There were horror stories of guides ripping off Chinese tourists, charging them for nature walks, for example. 

That’s been cleaned up since 2007, with Tourism NZ monitoring the quality of tours, Ireland of Pan Pacific says. 

Queenstown’s percentage of Chinese will lift as more arrive on higher-quality tours or travel independently, he believes. 

“A NZ-only [tour] is regarded as being very attractive. We’ve got everything the Chinese are looking for, in many ways – the clean air, beautiful scenery, a lack of huge cities, and we’re a very easy flight time away.” 

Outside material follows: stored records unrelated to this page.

(* ===== verification/Spinlock.v ===== *)
(** * Spin locks on several CPUs ([kernel/spinlock.c])

    The six functions of [spinlock.c] on the words they read and write: the
    [locked] and [cpu] fields of each lock, the [noff] and [intena] fields of
    each CPU and its interrupt-enable bit.  The CPUs run concurrently; the
    atomic steps of [acquire] and [release] are the transitions of a machine.
    The main result is that this machine implements the view of locks that
    the rest of the kernel uses ([acquire], [release], [push_off] and [pop_off]
    of [State.v] on the list [held]). *)

From S2P Require Import Prelude Riscv Mem State.
From stdpp Require Import functions.

#[local] Open Scope Z_scope.

(** [struct spinlock] and the part of [struct cpu] that the locks use; [sie]
    is the interrupt-enable bit of the CPU's [sstatus]. *)
Record spinlock : Type := mkSpinlock {
  locked : Z;
  lk_cpu : option nat
}.

Record cpu : Type := mkCpu {
  noff : Z;
  intena : bool;
  sie : bool
}.

Record machine : Type := mkMachine {
  cpus : nat -> cpu;
  locks : lock -> spinlock
}.

Definition set_cpu (c : nat) (x : cpu) (m : machine) : machine :=
  mkMachine (<[c := x]> (cpus m)) (locks m).
Definition set_lock (lk : lock) (x : spinlock) (m : machine) : machine :=
  mkMachine (cpus m) (<[lk := x]> (locks m)).

(** ** The functions, on CPU [c] *)

Definition initlock (lk : lock) (m : machine) : machine := set_lock lk (mkSpinlock 0 None) m.

Definition holding (c : nat) (lk : lock) (m : machine) : bool :=
  negb (locked (locks m lk) =? 0) && bool_decide (lk_cpu (locks m lk) = Some c).

Definition push_off (c : nat) (m : machine) : machine :=
  let x := cpus m c in
  let old := sie x in
  set_cpu c (mkCpu (noff x + 1) (if noff x =? 0 then old else intena x) false) m.

Definition pop_off (c : nat) (m : machine) : string + machine :=
  let x := cpus m c in
  if sie x then inl "pop_off - interruptible"%string
  else if noff x <? 1 then inl "pop_off"%string
  else
    let n := noff x - 1 in
    inr (set_cpu c (mkCpu n (intena x) ((n =? 0) && intena x)) m).

(** [__sync_lock_test_and_set(&lk->locked, 1)] and [lk->cpu = mycpu()]. *)
Definition test_and_set (lk : lock) (m : machine) : Z * machine :=
  (locked (locks m lk), set_lock lk (mkSpinlock 1 (lk_cpu (locks m lk))) m).
Definition set_owner (lk : lock) (o : option nat) (m : machine) : machine :=
  set_lock lk (mkSpinlock (locked (locks m lk)) o) m.
(** [__sync_lock_release(&lk->locked)] *)
Definition lock_release (lk : lock) (m : machine) : machine :=
  set_lock lk (mkSpinlock 0 (lk_cpu (locks m lk))) m.

(** [acquire] on a CPU that no other CPU disturbs; [None]: it spins for ever. *)
Definition acquire (c : nat) (lk : lock) (m : machine) : option (string + machine) :=
  let m := push_off c m in
  if holding c lk m then Some (inl "acquire"%string)
  else
    let '(old, m) := test_and_set lk m in
    if negb (old =? 0) then None
    else Some (inr (set_owner lk (Some c) m)).

Definition release (c : nat) (lk : lock) (m : machine) : string + machine :=
  if negb (holding c lk m) then inl "release"%string
  else pop_off c (lock_release lk (set_owner lk None m)).

(** ** The machine

    Where a CPU is: outside the functions, or between two atomic steps. *)
Inductive pc : Type :=
| P_idle
| P_check (lk : lock)       (* in [acquire], after [push_off] *)
| P_spin (lk : lock)        (* in the [while] *)
| P_won (lk : lock)         (* before [lk->cpu = mycpu()] *)
| P_clear (lk : lock)       (* in [release], after the test of [holding] *)
| P_unlock (lk : lock)      (* after [lk->cpu = 0] *)
| P_pop (lk : lock)         (* after the release of [locked] *)
| P_panic (msg : string).

(** [cs c]: the locks CPU [c] has acquired and not released, with one [L_intr]
    for each [push_off] of its own, latest first. *)
Record config : Type := mkConfig {
  mach : machine;
  pcs : nat -> pc;
  cs : nat -> list lock
}.

(** What a step means for the view of [State.v]: nothing, or a call of CPU [c]
    that is completed or panics. *)
Inductive event : Type :=
| Tau
| Done (c : nat) (op : K unit)
| Panicked (c : nat) (op : K unit) (msg : string).

Definition goto (c : nat) (p : pc) (m : machine) (x : config) : config :=
  mkConfig m (<[c := p]> (pcs x)) (cs x).
Definition finish (c : nat) (m : machine) (h : list lock) (x : config) : config :=
  mkConfig m (<[c := P_idle]> (pcs x)) (<[c := h]> (cs x)).

Inductive step : config -> event -> config -> Prop :=
| step_acquire x c lk :
    pcs x c = P_idle -> lk <> L_intr ->
    step x Tau (goto c (P_check lk) (push_off c (mach x)) x)
| step_check x c lk :
    pcs x c = P_check lk -> holding c lk (mach x) = false ->
    step x Tau (goto c (P_spin lk) (mach x) x)
| step_check_panic x c lk :
    pcs x c = P_check lk -> holding c lk (mach x) = true ->
    step x (Panicked c (State.acquire lk) "acquire") (goto c (P_panic "acquire") (mach x) x)
| step_spin x c lk m :
    pcs x c = P_spin lk -> (exists old, test_and_set lk (mach x) = (old, m) /\ old <> 0) ->
    step x Tau (goto c (P_spin lk) m x)
| step_win x c lk m :
    pcs x c = P_spin lk -> test_and_set lk (mach x) = (0, m) ->
    step x Tau (goto c (P_won lk) m x)
| step_owner x c lk :
    pcs x c = P_won lk ->
    step x (Done c (State.acquire lk)) (finish c (set_owner lk (Some c) (mach x)) (lk :: cs x c) x)
| step_release x c lk :
    pcs x c = P_idle -> lk <> L_intr -> holding c lk (mach x) = true ->
    step x Tau (goto c (P_clear lk) (mach x) x)
| step_release_panic x c lk :
    pcs x c = P_idle -> lk <> L_intr -> holding c lk (mach x) = false ->
    step x (Panicked c (State.release lk) "release") (goto c (P_panic "release") (mach x) x)
| step_clear x c lk :
    pcs x c = P_clear lk ->
    step x Tau (goto c (P_unlock lk) (set_owner lk None (mach x)) x)
| step_unlock x c lk :
    pcs x c = P_unlock lk ->
    step x Tau (goto c (P_pop lk) (lock_release lk (mach x)) x)
| step_pop x c lk m :
    pcs x c = P_pop lk -> pop_off c (mach x) = inr m ->
    step x (Done c (State.release lk)) (finish c m (remove_lock lk (cs x c)) x)
| step_pop_panic x c lk msg :
    pcs x c = P_pop lk -> pop_off c (mach x) = inl msg ->
    step x (Panicked c (State.release lk) msg) (goto c (P_panic msg) (mach x) x)
| step_push_off x c :
    pcs x c = P_idle ->
    step x (Done c State.push_off) (finish c (push_off c (mach x)) (L_intr :: cs x c) x)
(** [pop_off] calls match [push_off] calls. *)
| step_pop_off x c m :
    pcs x c = P_idle -> L_intr ∈ cs x c -> pop_off c (mach x) = inr m ->
    step x (Done c State.pop_off) (finish c m (remove_lock L_intr (cs x c)) x)
| step_pop_off_panic x c msg :
    pcs x c = P_idle -> L_intr ∈ cs x c -> pop_off c (mach x) = inl msg ->
    step x (Panicked c State.pop_off msg) (goto c (P_panic msg) (mach x) x)
(** [intr_on] and [intr_off] outside critical sections. *)
| step_intr x c b :
    pcs x c = P_idle -> cs x c = [] ->
    step x Tau (goto c P_idle (set_cpu c (mkCpu (noff (cpus (mach x) c)) (intena (cpus (mach x) c)) b) (mach x)) x).

(** Before [main]: static storage is zero, interrupts are off. *)
Definition start : config :=
  mkConfig (mkMachine (fun _ => mkCpu 0 false false) (fun _ => mkSpinlock 0 None))
    (fun _ => P_idle) (fun _ => []).

Inductive reachable : config -> Prop :=
| reach_start : reachable start
| reach_step x e y : reachable x -> step x e y -> reachable y.

(** ** The invariant *)

(** Calls in progress on a CPU: how many [push_off]s they account for, which
    lock they still own, and which lock still names the CPU. *)
Definition pending (p : pc) : Z :=
  match p with
  | P_check _ | P_spin _ | P_won _ => 1
  | _ => 0
  end.

(** A lock that a [release] in progress has not taken off [cs] yet. *)
Definition releasing (p : pc) : option lock :=
  match p with P_clear lk | P_unlock lk | P_pop lk => Some lk | _ => None end.

Definition owns (x : config) (c : nat) (lk : lock) : Prop :=
  match pcs x c with
  | P_won lk' => lk = lk' \/ lk ∈ cs x c
  | P_pop lk' => lk <> lk' /\ lk ∈ cs x c
  | _ => lk ∈ cs x c
  end.

Definition named (x : config) (c : nat) (lk : lock) : Prop :=
  match pcs x c with
  | P_unlock lk' | P_pop lk' => lk <> lk' /\ lk ∈ cs x c
  | _ => lk ∈ cs x c
  end.

Definition no_dup_locks (l : list lock) : Prop := NoDup (filter (fun lk => lk <> L_intr) l).

Record cpu_inv (x : config) (c : nat) : Prop := {
  ci_noff : (forall msg, pcs x c <> P_panic msg) ->
            noff (cpus (mach x) c) = Z.of_nat (length (cs x c)) + pending (pcs x c);
  ci_off : 0 < noff (cpus (mach x) c) -> sie (cpus (mach x) c) = false;
  ci_dup : no_dup_locks (cs x c);
  ci_rel : forall lk, releasing (pcs x c) = Some lk -> lk ∈ cs x c /\ lk <> L_intr;
  ci_acq : forall lk, pcs x c = P_check lk \/ pcs x c = P_spin lk \/ pcs x c = P_won lk ->
           lk <> L_intr;
  ci_new : forall lk, pcs x c = P_spin lk \/ pcs x c = P_won lk -> lk ∉ cs x c
}.

Definition lock_inv (x : config) (lk : lock) : Prop :=
  (forall c, lk_cpu (locks (mach x) lk) = Some c <-> named x c lk) /\
  ((locked (locks (mach x) lk) = 0 /\ forall c, ~ owns x c lk) \/
   (locked (locks (mach x) lk) = 1 /\ exists c, owns x c lk /\ forall d, owns x d lk -> d = c)).

Definition inv (x : config) : Prop :=
  (forall c, cpu_inv x c) /\ (forall lk, lk <> L_intr -> lock_inv x lk).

Auckland is still their only gateway, but because flights arrive early in the morning, Ireland says they often travel to Christchurch or beyond in the same day. 

Queenstown will also benefit from more business groups, he says – though the Chinese Government wouldn’t let their businessfolk out of Shanghai during the recent six-month world expo there. 

“I think Queenstown’s just perfect [for Chinese]. 

“They tend to enjoy soft adventure more than hard adventure but you’ll get a lot of the young ones who are as adventurous as anyone.” 

Air NZ North Asia marketing manager Jessica Yip says the resort will also benefit as “Chinese people are afraid of places that have nothing to do at night”. 

Wedding couples wanting pictures in beautiful scenery will also make a bee-line for here, she suggests. 

Yip says Air NZ is encouraging more lucrative independent travel as it wants to drive high-end business, filling the front-end of aircraft: “If we do only group travel, that doesn’t really help our yield.” 

The only problem is some independent travellers face hurdles getting a visa because their Government fears they might abscond in NZ. 

Tourism NZ Asia manager Mark Frood says that issue is being addressed.